Y-90 bremsstrahlung imaging was performed on a Siemens Symbia Intevo SPECT/CT scanner fitted with medium-energy general purpose collimators. Acquisitions were acquired with 72 projections at 20 s each. Energy window settings were chosen based on the work by Heard et al. [15] and covered an energy range of 56–268 keV. Images were reconstructed with an OSEM iterative reconstruction algorithm, 4 iterations and 8 subsets, with a PSF correction and CT attenuation correction. Ideally, PSF correction would be based on a measured bremsstrahlung PSF; however, this was not available in this version of reconstruction software. Instead, a theoretical 2D Gaussian kernel, adjusted for septal penetration, is applied based on the centroid energy of the window and the medium-energy collimator.

Tc-99m SPECT/CT of the phantom was carried out to demonstrate the comparative image quality of MAA over therapy imaging. SPECT/CT was performed using a similar protocol to the bremsstrahlung imaging using LEHR collimators and a 15 % energy window centred at 140 keV.

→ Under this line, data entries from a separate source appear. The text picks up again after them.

Lemma tally_sum {B} `{Book.BookOps B} (l : list (Z * B)) x y z : is_u64 x -> is_u64 y -> is_u64 z ->
  foldl tally (x, y, z) l =
    (u64 (x + sum_z ((fun lb => Z.of_nat (Book.open_orders lb.2)) <$> l)),
     u64 (y + sum_z ((fun lb => Book.bid_levels lb.2) <$> l)),
     u64 (z + sum_z ((fun lb => Book.ask_levels lb.2) <$> l))).
Proof.
  revert x y z. induction l as [|lb l IH]; intros x y z Hx Hy Hz; cbn.
  { by rewrite !Z.add_0_r, !u64_id. }
  rewrite IH by apply u64_range. f_equal; [f_equal|]; unfold sum_z; unfold u64; rewrite Zplus_mod_idemp_l; f_equal; lia.
Qed.

(** ** The types line *)

Definition of_type (es : list Wire.event) (t : Z) : Z := Z.of_nat (length (filter (fun e => Builder.event_type e = t) es)).

Definition spec_types (es : list Wire.event) : list (Z * Z) :=
  filter (fun p => 0 < p.2) ((fun t => (Z.of_nat t, of_type es (Z.of_nat t))) <$> List.seq 0 256).

Lemma types_loop_ok n t counts f : (forall i, (t <= i < t + n)%nat -> counts !! i = Some (f (Z.of_nat i))) ->
  types_loop n t counts = Ok (filter (fun p : Z * Z => 0 < p.2) ((fun i => (Z.of_nat i, f (Z.of_nat i))) <$> List.seq t n)).
Proof.
  revert t. induction n as [|n IH]; intros t Hc; cbn [types_loop List.seq fmap list_fmap]; [done|].
  rewrite (rd_lookup _ _ _ (Hc t ltac:(lia))), bind_Ok, IH, bind_Ok by (intros i Hi; apply Hc; lia).
  f_equal. rewrite filter_cons. cbn [snd]. destruct (Z.ltb_spec 0 (f (Z.of_nat t))); case_decide; done || lia.
Qed.

Lemma event_type_range e : 0 <= Builder.event_type e < 256.
Proof. destruct e; cbn; try (unfold Wire.chA, Wire.chE, Wire.chC, Wire.chX, Wire.chD, Wire.chU; lia). apply u8_range. Qed.

(** Every message has one of the 256 types. *)
Lemma types_sum es : sum_z (snd <$> spec_types es) = Z.of_nat (length es).
Proof.
  assert (forall l : list (Z * Z), Forall (fun p => 0 <= p.2) l ->
    sum_z (snd <$> filter (fun p : Z * Z => 0 < p.2) l) = sum_z (snd <$> l)) as Hdrop.
  { induction l as [|[t c] l IH]; intros Hl; [done|]. apply Forall_cons_1 in Hl as [Hc Hl]. cbn in Hc.
    specialize (IH Hl). unfold sum_z in *. rewrite filter_cons. cbn [snd]. case_decide; cbn [fmap list_fmap foldr snd]; lia. }
  unfold spec_types. rewrite Hdrop.
  2: { apply Forall_forall. intros p (t & -> & _)%list_elem_of_fmap. cbn. unfold of_type. lia. }
  rewrite <- list_fmap_compose. induction es as [|e es IH].
  - apply sum_z_zero. intros t _. done.
  - cbn [length]. rewrite Nat2Z.inj_succ, <- Z.add_1_l, <- IH. clear IH.
    pose proof (event_type_range e) as Hr.
    assert (forall k n, sum_z ((snd ∘ fun t => (Z.of_nat t, of_type (e :: es) (Z.of_nat t))) <$> List.seq k n) =
      (if decide (Z.of_nat k <= Builder.event_type e < Z.of_nat (k + n)) then 1 else 0) +
      sum_z ((snd ∘ fun t => (Z.of_nat t, of_type es (Z.of_nat t))) <$> List.seq k n)) as Hgen.
    { intros k n. revert k. induction n as [|n IHn]; intros k; cbn [List.seq fmap list_fmap sum_z foldr].
      - case_decide; [lia|done].
      - change (foldr Z.add 0) with sum_z. rewrite IHn. unfold compose. cbn [snd].
        assert (of_type (e :: es) (Z.of_nat k) = of_type es (Z.of_nat k) + (if decide (Builder.event_type e = Z.of_nat k) then 1 else 0)) as ->.
        { unfold of_type. rewrite filter_cons. case_decide; cbn [length]; lia. }
        repeat case_decide; lia. }
    rewrite (Hgen 0%nat 256%nat). rewrite decide_True by lia. done.
Qed.

(** ** The reference report *)

Definition spec_total (f : gmap Z Book.Order -> Z) (s : Builder.spec) : Z :=
  over_locates (fun i => from_option f 0 (Builder.sp_books s !! i)).

(** What a session leaves: [es] its messages, [s] the reference state. *)
Definition spec_report (bytes : Z) (es : list Wire.event) (s : Builder.spec) : Report :=
  mkReport bytes (length es) (size (Builder.sp_books s))
    (spec_total (fun os => Z.of_nat (size os)) s)
    (spec_total (fun os => Z.of_nat (size (Book.prices true os))) s)
    (spec_total (fun os => Z.of_nat (size (Book.prices false os))) s)
    (Builder.sp_rejected s) (spec_types es).

Lemma sum_z_bound {A} (f : A -> Z) k l : (forall x, 0 <= f x <= k) -> 0 <= sum_z (f <$> l) <= k * Z.of_nat (length l).
Proof.
  intros Hf. induction l as [|x l IH]; cbn [fmap list_fmap sum_z foldr length]; [cbn; lia|].
  change (foldr Z.add 0) with sum_z. pose proof (Hf x). lia.
Qed.

Lemma spec_total_bound f s k : (forall i os, Builder.sp_books s !! i = Some os -> 0 <= f os <= k) -> 0 <= k ->
  0 <= spec_total f s <= k * 65536.
Proof.
  intros Hf Hk. unfold spec_total, over_locates.
  pose proof (sum_z_bound (fun i => from_option f 0 (Builder.sp_books s !! i)) k (List.seq 0 (Z.to_nat 65536))) as Hb.
  rewrite length_seq in Hb. rewrite Z2Nat.id in Hb by lia. apply Hb.
  intros i. destruct (Builder.sp_books s !! i) as [os|] eqn:E; cbn; [by apply (Hf i)|lia].
Qed.

(** The table as a finite map. *)
Fixpoint slot_map {B} (k : nat) (slots : list (option B)) : gmap nat B :=
  match slots with
  | [] => ∅
  | None :: slots => slot_map (S k) slots
  | Some b :: slots => <[k := b]> (slot_map (S k) slots)
  end.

Image analysis and absorbed dose calculations for all three lesions and imaging methodologies were performed using the partition model [16] and in three dimensions using the local deposition method [17]. For the bremsstrahlung and Tc-99m imaging, quantification was achieved using the total counts within the liver and the known phantom activity. Quantification of the PET imaging was performed using the inbuilt calibration factors and scaling the reconstructed image according to the known branching ratio of Y-90 and Na-22. Measured absorbed dose distributions were compared to a “reference dose distribution” derived from the known activity in each phantom compartment and the OEDIPE [18] dosimetry interface tool for MCNPX2.5 Monte Carlo (MC) simulations. Throughout all filling and scanning protocols, finger and body TLDs were worn as standard practice. No excess doses to the operators were reported by the radiation dosimetry service.